We want to look and see if each of the h producing +1, or -1 , this arrangement, where each of these produces, adding up and taking the sign, is going to give us better results than the tests individually. 

Now it looks simple, but never it is, what about the wrong answers, wrong answers produced by h1, h2, or h3. We have to think where two out of the three or all three, get it wrong, is sufficiently big so as to be worse than 1 of the individual tests.
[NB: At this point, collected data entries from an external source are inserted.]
Lemma join_evolves t s x n : sheap t !! s = Some x → evolves t (join_session t s x n).
Proof.
  intros Hx. unfold join_session. destruct (_ && _); [|done].
  set (x' := MkSession _ _ _ _ _ _ _ _ _ _ n true _ _ _).
  transitivity (set_session t s x'); [by eapply set_session_evolves|by apply tables_evolves].
Qed.
Lemma start_session_evolves t x : tinv t → evolves t (start_session t x).1.
Proof.
  intros H. unfold start_session. simpl.
  assert (sheap t !! nextRef t = None) as Hfresh.
  { destruct (sheap t !! nextRef t) eqn:E; [|done].
    pose proof (ti_sfresh _ H (nextRef t) ltac:(by rewrite E)). lia. }
  set (t1 := set_session _ (nextRef t) x).
  transitivity (discardSessionLocked t1 (TargetID x)); [|by apply tables_evolves].
  etransitivity; [|apply discard_evolves]. split; [by intros p d' ?; eauto|]. intros s y Hy. simpl. rewrite lookup_insert_ne by congruence. eauto.
Qed.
We need to look into the algorithm that will help pick the particular weak classifier to plug in.  We will use many classifiers and produces it’s error rates, and the one which is having the lowest, will pick, and that’s our first step, described below: 

  1. DATA  ————————>  h1
  2. DATA with Exaggeration of h1 errors ————————> h2
  3. DATA with Exaggeration of h1 != h2 ————————> h3

So, H(x) depends on h1, h2, and h3, if that’s a good idea, and that gives a better answer than any of the individual tests, maybe we can make this a little bit recursive, and h1 is actually not an atomic test. And maybe it’s the vote of three other tests. 

  • h1 is vote of three other tests like h11, h12, and h13
  • Similar for h2, and h3

DECISION TREES

The decision tree stump is a single test. It’s not a complete tree that will divide up the samples into homogeneous groups. It’s just what you can do with one test. So each decision tree stump is a classifier. 

Similarly, you can use boosting with any kind of classifier.    

Each of the samples has weight incorporated with it, W1, W2, and W3. So the error is just summing up the number of samples that were not correct. And that will be the fraction of samples that you didn’t get right. And that will be the error rate. Error rate is equal to the sum over the things you got wrong in the current step times the weights of those that were wrong. In step one, everything’s got the same weight, it gets the same weight, and if we find a way to change their weights going downstream so as to, for example, highly exaggerated that third sample then W3 will go up relative to W1 and W2. The one thing we want to be sure of is that no matter how we adjust the weights, the sum of the weights over the whole space is equal to 1. 

In other words, we want to choose the wrights so they emphasize some of the samples, but we also want to put a constraint on the weights such that all of them are added together summing to one. 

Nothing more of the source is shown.